Una luminosa incertidumbre
El filósofo y teólogo británico Alan Watts (195-1973). Watts, un adelantado en la integración de la filosofía occidental con la oriental, pensaba que existe una diferencia esencial entre creer y tener fe. Veía a la fe como un estado mental opuesto a la creencia. La creencia postula que la verdad tiene una forma única y esa forma es la que uno quiere o desea. “El creyente, escribe este pensador, abrirá su mente a la verdad a condición de que esta encaje con sus ideas y deseos preconcebidos”. A diferencia de esto, en la mirada de Watts, “la fe es una apertura sin reservas de la mente a la verdad, sea ésta lo que fuere”. En la fe no hay prejuicios, concepciones preestablecidas, se trata de avanzar en un terreno desconocido y es necesario para ello un enorme coraje espiritual, una abierta actitud de la mente y del corazón.
(…) Mientras con la fe ocurre aquello, la creencia busca certezas, seguridad, y si no las encuentra las construye y les da viso de verdad revelada. No admite vivir en la incertidumbre, en el misterio. La creencia es madre de los dogmas, y en los dogmas anida el virus del fundamentalismo. A las creencias se las acata, se las transmite, se las reproduce y tienen carácter de ley. Quien cree no cuestiona, no pregunta, no duda. Obedece el mandato. Y en nombre del dogma puede expulsar, descalificar, desacreditar, cerrar espacios a toda discusión. No necesita seguir investigando, no necesita evolucionar, enriquecer su pensamiento abriéndolo a distintos horizontes. La creencia instala una verdad única y excluyente, no hay lugar para otras, y si estas aparecen se instala la amenaza del enfrentamiento, de la intolerancia, de la guerra (en todas sus formas, desde la virulencia de la palabra, hasta la inclemencia destructora de las armas).

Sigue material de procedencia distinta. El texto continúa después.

Lemma validation_metrics (args : Args) (X Y1 : matrix)
  (train_index test_index : list nat) (fd : FoldData)
  (randperm : nat -> nat -> list nat) (sqrt : Q -> Q)
  (model : LitClassifier) :
  prepare_fold args X Y1 train_index test_index = Ok fd ->
  Forall (fun r => length r = 2%nat) X -> is_column Y1 ->
  layer_dims (backbone model) = cli_dims ->
  exists metrics v MAE RMSE MAPE logs,
    lit_validation_epoch randperm sqrt (val_loader fd) model = Ok metrics
    /\ map fst metrics = ["val_loss"; "val_MAE"; "val_RMSE"; "val_MAPE"]%string
    /\ evaluate sqrt model (Xtest1_minmax fd, Ytest1 fd) "val" []
       = Ok ((MAE, RMSE, MAPE), logs)
    /\ dict_get "val_MAE" metrics = Some v /\ v == MAE
    /\ forall es epoch,
         monitor es = "val_MAE"%string ->
         succeeds (run_early_stopping_check es metrics epoch).
Proof.
  intros H HX HY D.
  destruct (fold_held_out_shape _ _ _ _ _ _ 2 H ltac:(lia) HX HY)
    as (Wx & Cy & L & Hne).
  destruct (held_out_loaders _ _ _ _ _ _ H) as (_ & _ & _ & _ & B).
  destruct (B randperm 0%nat 0%nat) as [Bv _].
  destruct (evaluate_predictions sqrt model _ _ "val" [] D Hne L Wx Cy)
    as (y0 & loss & mse & MAE & MAPE & _ & E & _).
  unfold lit_validation_epoch. rewrite Bv. cbn [bind mapM].
  unfold validation_step. rewrite E. cbn [bind].
  change (String.eqb "val" "") with false. cbv iota.
  change (dict_set ("val" ++ "_MAPE") MAPE
            (dict_set ("val" ++ "_RMSE") (sqrt mse)
               (dict_set ("val" ++ "_MAE") MAE
                  (dict_set ("val" ++ "_loss") loss []))))
    with [("val_loss"%string, loss); ("val_MAE"%string, MAE);
          ("val_RMSE"%string, sqrt mse); ("val_MAPE"%string, MAPE)].
  rewrite epoch_metrics_single.
  - eexists _, _, MAE, (sqrt mse), MAPE, _.
    split; [reflexivity |]. split; [reflexivity |].
    split; [reflexivity |]. split; [reflexivity |].
    split; [apply mean_single |].
    intros es epoch Hm. unfold run_early_stopping_check. rewrite Hm.
    cbn [map dict_get String.eqb Ascii.eqb Bool.eqb].
    destruct (evaluate_stopping_criteria es _) as [es' stop].
    eexists. reflexivity.
  - cbn [map fst]. repeat constructor; simpl; intuition discriminate.
Qed.

(** X9: in a fold over two-feature records, the validation pass of a
    model with the layer widths of [Backbone()] succeeds and logs exactly
    [val_loss], [val_MAE], [val_RMSE] and [val_MAPE]; the value under
    [val_MAE] is the mean absolute error of [evaluate] on the whole scaled
    held-out split, so the early-stopping check, which monitors that key,
    finds it and raises nothing. *)
Theorem validation_logs_monitored_metric :
  forall (args : Args) (X Y1 : matrix) (train_index test_index : list nat)
         (fd : FoldData) (randperm : nat -> nat -> list nat)
         (sqrt : Q -> Q) (model : LitClassifier),
    prepare_fold args X Y1 train_index test_index = Ok fd ->
    Forall (fun r => length r = 2%nat) X -> is_column Y1 ->
    layer_dims (backbone model) = cli_dims ->
    exists metrics v MAE RMSE MAPE logs,
      lit_validation_epoch randperm sqrt (val_loader fd) model = Ok metrics
      /\ map fst metrics
         = ["val_loss"; "val_MAE"; "val_RMSE"; "val_MAPE"]%string
      /\ evaluate sqrt model (Xtest1_minmax fd, Ytest1 fd) "val" []
         = Ok ((MAE, RMSE, MAPE), logs)
      /\ dict_get "val_MAE" metrics = Some v /\ v == MAE
      /\ forall es epoch,
           monitor es = "val_MAE"%string ->
           succeeds (run_early_stopping_check es metrics epoch).
Proof. exact validation_metrics. Qed.

Lemma validation_logs_monitored_metric_witness :
  exists fd metrics v,
    prepare_fold default_args [[1; 2]; [3; 4]; [5; 7]] [[1]; [2]; [3]]
                 [0; 1]%nat [2]%nat = Ok fd
    /\ lit_validation_epoch (fun _ n => seq 0 n) (fun q => q)
         (val_loader fd)
         {| lit_learning_rate := 1 # 1000;
            backbone := new_Backbone zero_init |} = Ok metrics
    /\ dict_get "val_MAE" metrics = Some v.
Proof.
  assert (P : exists fd,
             prepare_fold default_args [[1; 2]; [3; 4]; [5; 7]]
                          [[1]; [2]; [3]] [0; 1]%nat [2]%nat = Ok fd)
    by (eexists; vm_compute; reflexivity).
  destruct P as [fd P].
  destruct (validation_logs_monitored_metric default_args
              [[1; 2]; [3; 4]; [5; 7]] [[1]; [2]; [3]] [0; 1]%nat [2]%nat
              fd (fun _ n => seq 0 n) (fun q => q)
              {| lit_learning_rate := 1 # 1000;
                 backbone := new_Backbone zero_init |} P)
    as (metrics & v & _ & _ & _ & _ & E & _ & _ & G & _).
  - repeat constructor.
  - repeat constructor.
  - reflexivity.
  - exists fd, metrics, v. auto.
Defined.

(** What a successful fold returns. *)
Lemma run_fold_row :
  forall (randperm : nat -> nat -> list nat) (sqrt : Q -> Q)
         (init : nat -> initializer)
         (keep : nat -> nat -> nat -> nat -> bool)
         (optimizer_step : LitClassifier -> matrix * matrix -> Q
                           -> LitClassifier)
         (args : Args) (X Y1 : matrix) (i : nat)
         (train_index test_index : list nat) (result : list Q),
    run_fold randperm sqrt init keep optimizer_step args X Y1 i
             (train_index, test_index) = Ok result ->
    exists fd st MAE RMSE MAPE logs,
      prepare_fold args X Y1 train_index test_index = Ok fd
      /\ trainer_fit
           (lit_training_epoch randperm keep optimizer_step (train_loader fd))
           (lit_validation_epoch randperm sqrt (val_loader fd))
           cli_trainer
           {| lit_learning_rate := learning_rate args;
              backbone := new_Backbone (init i) |} = Ok st
      /\ evaluate sqrt (module st) (Xtest1_minmax fd, Ytest1 fd) "test" []
         = Ok ((MAE, RMSE, MAPE), logs)
      /\ exists m r p,
           result = [m; r; p] /\ m == MAE /\ r == RMSE /\ p == MAPE.
Proof.
  intros randperm sqrt init keep optimizer_step args X Y1 i
         train_index test_index result H.
  unfold run_fold in H. inv_bind H. rename a into fd.
  inv_bind H. rename a into st. inv_bind H. rename a into res.
  destruct (held_out_loaders _ _ _ _ _ _ Ha) as (_ & _ & _ & _ & B).
  destruct (B randperm 0%nat 0%nat) as [_ Bt].
  unfold trainer_test in Ha1. rewrite Bt in Ha1. cbn [bind mapM] in Ha1.
  unfold test_step in Ha1.
  destruct (evaluate_stage sqrt (module st) (Xtest1_minmax fd, Ytest1 fd))
    as [[e He] | (loss & MAE & RMSE & MAPE & He)];
    rewrite He in Ha1; [discriminate |].
  cbn [bind] in Ha1.
  change (String.eqb "test" "") with false in Ha1. cbv iota in Ha1.
  change (dict_set ("test" ++ "_MAPE") MAPE
            (dict_set ("test" ++ "_RMSE") RMSE
               (dict_set ("test" ++ "_MAE") MAE
                  (dict_set ("test" ++ "_loss") loss []))))
    with [("test_loss"%string, loss); ("test_MAE"%string, MAE);
          ("test_RMSE"%string, RMSE); ("test_MAPE"%string, MAPE)] in Ha1.
  rewrite epoch_metrics_single in Ha1
    by (cbn [map fst]; repeat constructor; simpl; intuition discriminate).
  cbn [bind map] in Ha1. inversion Ha1; subst res; clear Ha1.
  cbn [dict_values map snd tl] in H. inversion H; subst result; clear H.
  exists fd, st, MAE, RMSE, MAPE. eexists.
  split; [exact Ha |]. split; [exact Ha0 |].
  split; [rewrite He; reflexivity |].
  eexists _, _, _. split; [reflexivity |].
  split; [| split]; apply mean_single.
Qed.

(** X10: the row a fold contributes to the result table has three
    entries, the mean absolute error, the root of the mean squared error
    and the mean absolute percentage error that [evaluate] computes for
    the fitted model on the whole scaled held-out split of that fold, in
    this order; the loss, logged first, is what [[1:]] drops. *)
Theorem fold_result_is_test_metrics :
  forall (randperm : nat -> nat -> list nat) (sqrt : Q -> Q)
         (init : nat -> initializer)
         (keep : nat -> nat -> nat -> nat -> bool)
         (optimizer_step : LitClassifier -> matrix * matrix -> Q
                           -> LitClassifier)
         (args : Args) (X Y1 : matrix) (i : nat)
         (train_index test_index : list nat) (result : list Q),
    run_fold randperm sqrt init keep optimizer_step args X Y1 i
             (train_index, test_index) = Ok result ->
    exists fd st MAE RMSE MAPE logs,
      prepare_fold args X Y1 train_index test_index = Ok fd
      /\ trainer_fit
           (lit_training_epoch randperm keep optimizer_step (train_loader fd))
           (lit_validation_epoch randperm sqrt (val_loader fd))
           cli_trainer
           {| lit_learning_rate := learning_rate args;
              backbone := new_Backbone (init i) |} = Ok st
      /\ evaluate sqrt (module st) (Xtest1_minmax fd, Ytest1 fd) "test" []
         = Ok ((MAE, RMSE, MAPE), logs)
      /\ exists m r p,
           result = [m; r; p] /\ m == MAE /\ r == RMSE /\ p == MAPE.
Proof. exact run_fold_row. Qed.

Lemma fold_result_is_test_metrics_witness :
  exists m r p,
    run_fold (fun _ n => seq 0 n) (fun q => q) (fun _ => zero_init)
             (fun _ _ _ _ => false) (fun model _ _ => model)
             default_args [[0; 1]; [1; 0]; [1; 1]] [[1]; [2]; [3]] 1%nat
             ([0; 1]%nat, [2]%nat) = Ok [m; r; p]
    /\ m == 3.
Proof.
  assert (R : exists result,
             run_fold (fun _ n => seq 0 n) (fun q => q) (fun _ => zero_init)
                      (fun _ _ _ _ => false) (fun model _ _ => model)
                      default_args [[0; 1]; [1; 0]; [1; 1]] [[1]; [2]; [3]]
                      1%nat ([0; 1]%nat, [2]%nat) = Ok result)
    by (eexists; vm_compute; reflexivity).
  destruct R as [result R].
  destruct (fold_result_is_test_metrics _ _ _ _ _ _ _ _ _ _ _ _ R)
    as (fd & st & MAE & RMSE & MAPE & logs & _ & _ & _ & m & r & p & E & _).
  exists m, r, p. subst result. split; [exact R |].
  vm_compute in R. inversion R. reflexivity.
Defined.


(* ----------------------------------------------------------------- *)
(** ** Early stopping: what a stop means *)

Lemma es_step_wait (s : option Q * nat) (v : Q) :
  (snd (es_step s v) <= S (snd s))%nat.
Proof.
  unfold es_step. destruct (monitor_op _ _ _); cbn [snd]; lia.
Qed.

Lemma replay_nil_wait (ms : list Q) :
  (0 < snd (replay ms))%nat -> ms <> [].
Proof. intros H ->. cbn in H. lia. Qed.

(** After the checks on [ms], the best score is the value of the check
    that was followed by exactly [wait_count] checks, none of which was
    below it. *)
Lemma replay_shape (ms : list Q) :
  ms <> [] ->
  (snd (replay ms) < length ms)%nat
  /\ fst (replay ms) = Some (nth (length ms - 1 - snd (replay ms)) ms 0)
  /\ forall k, (length ms - 1 - snd (replay ms) <= k < length ms)%nat ->
       nth (length ms - 1 - snd (replay ms)) ms 0 <= nth k ms 0.
Proof.
  induction ms as [| v ms IH] using rev_ind; intros Hne; [contradiction |].
  rewrite replay_snoc, length_app. cbn [length].
  unfold es_step.
  destruct (monitor_op mode_min (v - min_delta early_stop_callback)
                       (fst (replay ms))) eqn:Eop; cbn [fst snd].
  - replace (length ms + 1 - 1 - 0)%nat with (length ms) by lia.
    rewrite nth_middle. split; [lia |]. split; [reflexivity |].
    intros k Hk. replace k with (length ms) by lia.
    rewrite nth_middle. apply Qle_refl.
  - destruct ms as [| x ms'] eqn:Ems.
    { cbn in Eop. discriminate. }
    rewrite <- Ems in *. assert (Hms : ms <> []) by (rewrite Ems; discriminate).
    destruct (IH Hms) as (Hw & Hb & Hk). clear IH.
    assert (Hlen : (0 < length ms)%nat) by (rewrite Ems; simpl; lia).
    replace (length ms + 1 - 1 - S (snd (replay ms)))%nat
      with (length ms - 1 - snd (replay ms))%nat by lia.
    rewrite app_nth1 by lia.
    split; [lia |]. split; [exact Hb |].
    intros k Hr.
    destruct (Nat.eq_dec k (length ms)) as [-> | Nk].
    + rewrite nth_middle. rewrite Hb in Eop. unfold monitor_op in Eop.
      apply negb_false_iff, Qle_bool_iff in Eop.
      now rewrite minus_min_delta in Eop.
    + rewrite app_nth1 by lia. apply Hk. lia.
Qed.

Lemma fit_early_stopping {M : Type} (training_epoch : nat -> M -> result M)
  (validation_epoch : M -> result Log) (model : M) (st : FitState M) :
  trainer_fit training_epoch validation_epoch cli_trainer model = Ok st ->
  (best_score (early_stopping st), wait_count (early_stopping st))
  = replay (monitored "val_MAE" (logged st))
  /\ current_epoch st = (10 * length (monitored "val_MAE" (logged st)))%nat
  /\ (current_epoch st <= 500)%nat
  /\ (wait_count (early_stopping st) <= 10)%nat
  /\ (should_stop st = false -> current_epoch st = 500%nat)
  /\ (should_stop st = true -> wait_count (early_stopping st) = 10%nat).
Proof.
  intros H.
  pose proof (trainer_fit_after training_epoch validation_epoch model st H)
    as A. cbv beta zeta in A.
  destruct A as ([_ R] & E & B & W & S0 & S1).
  set (vs := monitored "val_MAE" (logged st)) in *.
  assert (Hw : (wait_count (early_stopping st) <= 10)%nat).
  { destruct (Nat.eq_dec (length vs) 0) as [Z | NZ].
    - apply length_zero_iff_nil in Z. rewrite Z in R. cbn in R.
      inversion R. lia.
    - assert (Ev : vs = firstn (length vs - 1) vs
                        ++ [nth (length vs - 1) vs 0]).
      { rewrite <- firstn_snoc by lia.
        replace (S (length vs - 1)) with (length vs) by lia.
        now rewrite firstn_all. }
      pose proof (W (length vs - 1)%nat ltac:(lia)) as Wp.
      rewrite Ev, replay_snoc in R.
      pose proof (es_step_wait (replay (firstn (length vs - 1) vs))
                               (nth (length vs - 1) vs 0)) as Sw.
      rewrite <- R in Sw. cbn [snd] in Sw. lia. }
  repeat split; auto.
  intros Hs. specialize (S1 Hs). lia.
Qed.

“La creencia se aferra, mientras la fe es un dejarse ir”, sintetiza Watts con precisión. (…) A la luz del pensamiento de Watts pareciera que las verdaderas cuestiones de fe no tienen que ver con el dogma sino con el misterio, con la fluidez del acontecer antes que con el prejuicio. Entendida así, la fe sería una celebración de la diversidad, un antídoto contra la in tolerancia, una iluminadora invitación a la aceptación.          
(…) Salir de la cárcel de las creencias ayuda a mirar el futuro y avanzar hacia él. Y a hacerlo desde diferentes puntos de partida. Las creencias tienen que ver con lo preconcebido, con lo imaginado, con lo que alguna vez fue (y se pretende que siga siendo, siempre igual, sin admitir evolución). La fe abre los ojos y la mente, ensancha los horizontes, ayuda a transformar campos de batalla en campos de encuentro, de integración de cooperación.

“La diferencia entre paisaje y paisaje es poca, pero hay una gran diferencia entre los que lo miran”, advertía Ralph Waldo Emerson (1803-1882), filósofo, pastor y poeta, uno de los fundadores del trascendentalismo, poderoso movimiento que hacia mediados del siglo XIX proponía celebrar al hombre como centro del universo y, desde ahí, zambullirse, en la naturaleza, en la contemplación, trascender la conciencia individual. (…)En su frase podemos leer que mientras el mundo que habitamos es el mismo para todos, los ojos que lo observan son siempre únicos y diferentes. Enfrentarnos por establecer solo una de esas miradas como la verdadera degrada y empobrece la existencia de todos.